Interestingly enough, the U.S. Supreme Court has made more laws on this subject than Congress has. This is partially due to the lack of consensus in Congress to work toward any real alternative to the status quo. However, that lack of consensus is poised to change. We have a Democratic majority in both the House and the Senate. We also have a president who is revered by Planned Parenthood and other pro-abortion groups, and who has the potential to appoint judges who share his beliefs. It is clear that pro-life Members of Congress face an uphill battle with respect to abortion, and we must uphold our principles by continuing to support the sanctity of human life.
Human life is precious and is often taken for granted in today’s society. I believe that life begins at conception and that abortion is wrong. I hold a fundamental belief that innocent life should be valued and protected, and this extends beyond abortion. I am opposed to using federal tax dollars for any abortion-related activities, including the scientific use of fetal tissue from discarded embryos and funding to provide abortions for military families overseas or to American organizations that provide foreign abortions.

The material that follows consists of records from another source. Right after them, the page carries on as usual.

(** ** Sequences of calls *)

(** What the page and the host can do to the module. *)
Inductive call :=
| CallEnableSides (sides touchesPerSide win fail : value)
| CallLog (message win fail : value)
| CallUpdateFirmware (win fail : value)
| CallAddGesture (args : list value)
| CallRemoveGesture (gestureId : Z)
| CallRemoveAllGestures
| CallAddCallback (callbackFun : value)
| CallRemoveCallback (gestureId : Z)
| CallPerformCallback (gestureId : Z) (rest : list value)
| CallReadyStateChange (r : request) (readyState status : Z)
    (responseText : string)
| CallDomLoaded.

Definition exec (c : call) : M value :=
  match c with
  | CallEnableSides s n w f => enableSides s n w f;; mret VUndefined
  | CallLog m w f => log m w f;; mret VUndefined
  | CallUpdateFirmware w f => updateFirmware w f;; mret VUndefined
  | CallAddGesture args => addGesture args
  | CallRemoveGesture id => removeGesture id;; mret VUndefined
  | CallRemoveAllGestures => removeAllGestures;; mret VUndefined
  | CallAddCallback f => id ← addCallback f; mret (VNumber id)
  | CallRemoveCallback id => removeCallback id;; mret VUndefined
  | CallPerformCallback id rest => performCallback id rest;; mret VUndefined
  | CallReadyStateChange r rs s t =>
      onreadystatechange r rs s t;; mret VUndefined
  | CallDomLoaded => domLoaded;; mret VUndefined
  end.

(** One entry of a history: the call, how it completed, and the state it
    left.  A call that throws does not stop the page: the next call starts
    from the state reached at the throw. *)
Record step := Step {
  step_call : call;
  step_result : completion value;
  step_state : state;
  step_trace : list event
}.

Definition take_step (c : call) (st : state) : step :=
  match exec c st with
  | (r, st', t) =>
      {| step_call := c; step_result := r; step_state := st';
         step_trace := t |}
  end.

Fixpoint run (cs : list call) (st : state) : list step :=
  match cs with
  | [] => []
  | c :: cs' =>
      let s := take_step c st in
      s :: run cs' (step_state s)
  end.

(** The identifier a step hands out, when it is an allocation that
    returned. *)
Definition issued (s : step) : option Z :=
  match step_call s, step_result s with
  | CallAddGesture _, Return (VNumber id) => Some id
  | CallAddCallback _, Return (VNumber id) => Some id
  | _, _ => None
  end.

(** The value an allocating call stores under the identifier it returns. *)
Definition registered_handler (c : call) : value :=
  match c with
  | CallAddGesture args => callback_of args
  | CallAddCallback callbackFun => callbackFun
  | _ => VUndefined
  end.

(** Every identifier bound in the table has been handed out. *)
Definition keys_issued (st : state) : Prop :=
  ∀ (k : Z) (v : value),
    callbackTable st !! k = Some v → k ≤ callbackIdCounter st.

(** ** The event hooks *)

(** The default members of [fuffr.on], which the host calls and the page
    may replace. *)
Definition on_connected : M unit := mret ().

Definition on_disconnected : M unit :=
  log (VString "fuffr disconnected") VUndefined VUndefined.

Definition on_touchesBegan (touches : value) : M unit := mret ().

Definition on_touchesMoved (touches : value) : M unit := mret ().

Definition on_touchesEnded (touches : value) : M unit := mret ().

Inductive hook :=
| HookConnected
| HookDisconnected
| HookTouchesBegan (touches : value)
| HookTouchesMoved (touches : value)
| HookTouchesEnded (touches : value).

Definition fire (h : hook) : M unit :=
  match h with
  | HookConnected => on_connected
  | HookDisconnected => on_disconnected
  | HookTouchesBegan touches => on_touchesBegan touches
  | HookTouchesMoved touches => on_touchesMoved touches
  | HookTouchesEnded touches => on_touchesEnded touches
  end.

(** ** Predicates of the statements *)







(** The requests among the events of a trace. *)
Definition requests (t : list event) : list request :=
  omap (λ e, match e with Sent r => Some r | Called _ _ => None end) t.



(** The call removes the identifier [k] from the table. *)
Definition removes (k : Z) (c : call) : bool :=
  match c with
  | CallRemoveGesture id | CallRemoveCallback id => bool_decide (id = k)
  | _ => false
  end.


(** * Properties *)

(** ** Basic facts about the model *)


Example number_to_string_examples :
  number_to_string 0 = "0" ∧ number_to_string 15 = "15"
  ∧ number_to_string 200 = "200" ∧ number_to_string (-3) = "-3".
Proof. repeat split. Qed.

(** What is falsy is never a function. *)
Lemma falsy_not_function (v : value) :
  truthy v = false → typeof v ≠ "function".
Proof. destruct v; cbn; intros; discriminate. Qed.

(** The guard of [addGesture] reduces to the truthiness test: its second
    conjunct never changes the outcome. *)
Lemma addGesture_guard (v : value) :
  negb (truthy v) && negb (String.eqb (typeof v) "function") = negb (truthy v).
Proof. destruct v; cbn; rewrite ?andb_true_r, ?andb_false_r; reflexivity. Qed.

Lemma addGesture_rejects (args : list value) (st : state) :
  truthy (callback_of args) = false →
  addGesture args st = (Return VUndefined, st, []).
Proof.
  unfold addGesture, callback_of. intros F.
  destruct (length args =? 4)%nat.
  - rewrite addGesture_guard, F. reflexivity.
  - destruct (length args =? 3)%nat.
    + rewrite addGesture_guard, F. reflexivity.
    + reflexivity.
Qed.

Lemma addGesture_accepts (args : list value) (st : state) :
  truthy (callback_of args) = true →
  addGesture args st =
    (Return (VNumber (callbackIdCounter st + 1)),
     {| callbackIdCounter := callbackIdCounter st + 1;
        callbackTable :=
          <[callbackIdCounter st + 1 := callback_of args]>
            (callbackTable st) |},
     [Sent {| req_method := "get";
              req_url :=
                "fuffr-bridge@" +:+
                (("addGesture@" +:+ to_string (arg args 0) +:+ "@"
                    +:+ to_string (arg args 1) +:+ "@"
                    +:+ number_to_string (callbackIdCounter st + 1) +:+ "@")
                   +:+ gesture_params (params_of args));
              req_win := VUndefined;
              req_fail := VUndefined |}]).
Proof.
  unfold addGesture, callback_of, params_of. intros T.
  destruct (length args =? 4)%nat.
  - rewrite addGesture_guard, T. reflexivity.
  - destruct (length args =? 3)%nat.
    + rewrite addGesture_guard, T. reflexivity.
    + discriminate.
Qed.

(** ** The transport *)



(** C8: [callNative] hands the host one request for
    ['fuffr-bridge@' + command].  When that request completes
    ([readyState] 4), status 200 calls [win] with the response text and any
    other status calls [fail] with the status; a callback left out
    ([undefined]) makes the same outcome pass without a call and without an
    exception.  The module state is not touched. *)
Theorem callNative_completion (command : string) (win fail : value)
    (st : state) :
  ∃ r : request,
    callNative command win fail st = (Return (), st, [Sent r])
    ∧ req_method r = "get"
    ∧ req_url r = "fuffr-bridge@" +:+ command
    ∧ (∀ (w : func) (text : string) (st' : state),
         win = VFunction w →
         onreadystatechange r 4 200 text st' =
           (Return (), st', [Called w [VString text]]))
    ∧ (∀ (f : func) (status : Z) (text : string) (st' : state),
         fail = VFunction f → status ≠ 200 →
         onreadystatechange r 4 status text st' =
           (Return (), st', [Called f [VNumber status]]))
    ∧ (∀ (text : string) (st' : state),
         win = VUndefined →
         onreadystatechange r 4 200 text st' = (Return (), st', []))
    ∧ (∀ (status : Z) (text : string) (st' : state),
         fail = VUndefined → status ≠ 200 →
         onreadystatechange r 4 status text st' = (Return (), st', [])).
Proof.
  eexists. split; [reflexivity|]. cbn.
  split; [reflexivity|]. split; [reflexivity|].
  unfold onreadystatechange; cbn.
  repeat split.
  - intros w text st' ->. reflexivity.
  - intros f status text st' -> Hs.
    destruct (Z.eqb_spec status 200) as [|_]; [contradiction|]. reflexivity.
  - intros text st' ->. reflexivity.
  - intros status text st' -> Hs.
    destruct (Z.eqb_spec status 200) as [|_]; [contradiction|]. reflexivity.
Qed.

Lemma callNative_completion_witness :
  ∃ r : request,
    callNative "updateFirmware@" (VFunction (Func 1 "function (t) {}"))
      VUndefined initial = (Return (), initial, [Sent r])
    ∧ req_url r = "fuffr-bridge@updateFirmware@"
    ∧ onreadystatechange r 4 200 "ok" initial =
        (Return (), initial,
         [Called (Func 1 "function (t) {}") [VString "ok"]])
    ∧ onreadystatechange r 4 404 "" initial = (Return (), initial, []).
Proof.
  destruct (callNative_completion "updateFirmware@"
              (VFunction (Func 1 "function (t) {}")) VUndefined initial)
    as (r & Hsend & _ & Hurl & Hwin & _ & _ & Hnofail).
  exists r. split; [exact Hsend|]. split; [exact Hurl|]. split.
  - exact (Hwin _ "ok"%string initial eq_refl).
  - apply Hnofail; [reflexivity | lia].
Defined.

(** ** The callback registry *)

Lemma performCallback_function (st : state) (gestureId : Z) (h : func)
    (rest : list value) :
  callbackTable st !! gestureId = Some (VFunction h) →
  performCallback gestureId rest st = (Return (), st, [Called h rest]).
Proof.
  intros H. unfold performCallback, table_load, mbind, M_bind.
  rewrite H. reflexivity.
Qed.

Lemma performCallback_absent (st : state) (gestureId : Z)
    (rest : list value) :
  callbackTable st !! gestureId = None →
  performCallback gestureId rest st = (Return (), st, []).
Proof.
  intros H. unfold performCallback, table_load, mbind, M_bind.
  rewrite H. reflexivity.
Qed.

(** A stored value that is truthy but has no [apply] makes the dispatch
    throw. *)
Lemma performCallback_not_callable (st : state) (gestureId : Z) (v : value)
    (rest : list value) :
  callbackTable st !! gestureId = Some v →
  truthy v = true →
  match v with VFunction _ | VObject _ => False | _ => True end →
  performCallback gestureId rest st = (Throw TypeError, st, []).
Proof.
  intros H T N. unfold performCallback, table_load, mbind, M_bind.
  rewrite H. cbn. rewrite T. destruct v; try reflexivity; contradiction.
Qed.

(** C4: dispatching an identifier bound to a function [h] calls [h] once,
    with the values that follow the identifier and without the identifier;
    dispatching an identifier that is not in the table does nothing and
    throws nothing.  Either way [performCallback] itself leaves the counter
    and the table unchanged. *)
Theorem performCallback_dispatch (st : state) (gestureId : Z) :
  (∀ (h : func) (rest : list value),
     callbackTable st !! gestureId = Some (VFunction h) →
     performCallback gestureId rest st = (Return (), st, [Called h rest]))
  ∧ (∀ rest : list value,
       callbackTable st !! gestureId = None →
       performCallback gestureId rest st = (Return (), st, [])).
Proof.
  split.
  - intros h rest. apply performCallback_function.
  - intros rest. apply performCallback_absent.
Qed.
Definition checkStripeCLI : M unit :=
  console_log "Step 1: Checking if Stripe CLI is installed and authenticated...";;
  try_catch
    (execAsync "stripe --version";;
     console_log "Stripe CLI is installed.";;
     try_catch
       (execAsync "stripe config --list";;
        console_log "Stripe CLI is authenticated.")
       (λ _,
          console_log "Stripe CLI is not authenticated or the authentication has expired.";;
          console_log "Please run: stripe login";;
          ans ← question "Have you completed the authentication? (y/n): ";
          when (negb (JsString.eqb (JsString.toLowerCase ans) "y"))
            (console_log "Please authenticate with Stripe CLI and run this script again.";;
             process_exit 1);;
          try_catch
            (execAsync "stripe config --list";;
             console_log "Stripe CLI authentication confirmed.")
            (λ _,
               console_error
                 [VStr "Failed to verify Stripe CLI authentication. Please try again."];;
               process_exit 1)))
    (λ _,
       console_error [VStr "Stripe CLI is not installed. Please install it and try again."];;
       console_log "To install Stripe CLI, follow these steps:";;
       console_log "1. Visit: https://docs.stripe.com/stripe-cli";;
       console_log "2. Download and install the Stripe CLI for your operating system";;
       console_log "3. After installation, run: stripe login";;
       console_log "After installation and authentication, please run this setup script again.";;
       process_exit 1).

Definition checkTursoCLI : M unit :=
  console_log "Checking if Turso CLI is installed...";;
  try_catch
    (execAsync "turso --version";;
     console_log "Turso CLI is installed.")
    (λ _,
       console_error [VStr "Turso CLI is not installed. Please install it and try again."];;
       console_log "To install Turso CLI, follow these steps:";;
       console_log "1. Visit: https://docs.turso.tech/reference/turso-cli";;
       console_log "2. Follow the installation instructions for your operating system";;
       console_log "After installation, please run this setup script again.";;
       process_exit 1).

(** The value of [getTursoDatabaseInfo]; [authToken] is an optional
    property, absent on the local path. *)
Record db_info : Type := DbInfo {
  url : string;
  isRemote : bool;
  authToken : option string
}.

In 2007, the Supreme Court upheld the constitutionality of the Partial Birth Abortion Ban, passed by Congress and signed into law by the President. While proponents of abortion argue that such a ruling is unconstitutional and goes against the ruling in Roe v. Wade, partial-birth abortion is nothing short of a horrific act of unconscionable violence. I was proud to be a co-sponsor of the bill, proud to vote for it, and proud for the government of the United States for protecting human life.
In 2004, both houses of Congress voted in favor of the Unborn Victims of Violence Act, or the Laci and Connor Peterson Act. This bill was signed into law by President Bush, and protects unborn children from assault and murder. Why then, is abortion still legal in our country, since abortion amounts to taking a human life?
I believe abortion is America’s “Holocaust”. Ninety-two percent of American people say they believe in God. Do they also believe in God’s laws? Look around at the condition of society today – the lack of integrity, the disregard people have for one another, greed, hypocrisy, self-centeredness – on and on. So God sees over 50 million lives snuffed out since Roe v. Wade. It looks like a case of 92% of Americans believe in God; but look at the state of our nation. Does God still believe in us?
Thankfully, the rate of abortions continues to decrease here in America. I believe that this is due in part to the increased education of our youth with regard to pregnancy and the education of women as to their options outside of abortion. We must continue to fund abstinence education in our schools. Too often, the importance of abstinence is given little attention in our education system. However, it is these programs that impart the self-confidence and self-respect that many young people lack. Also, crisis pregnancy centers are equipped with the resources to help women choose options besides abortions. Many of these centers operate on a nonprofit basis because they are faith-based, and are supported by donors. Some prefer to operate without government funds, while others feel that they could better help their communities with access to service-related grants. While charitable organizations cannot be replaced by government programs, it is beneficial that the two can work together.
Now, it is more important than ever that pro-life advocates continue to work for a change from the status quo that places unborn lives in the balance.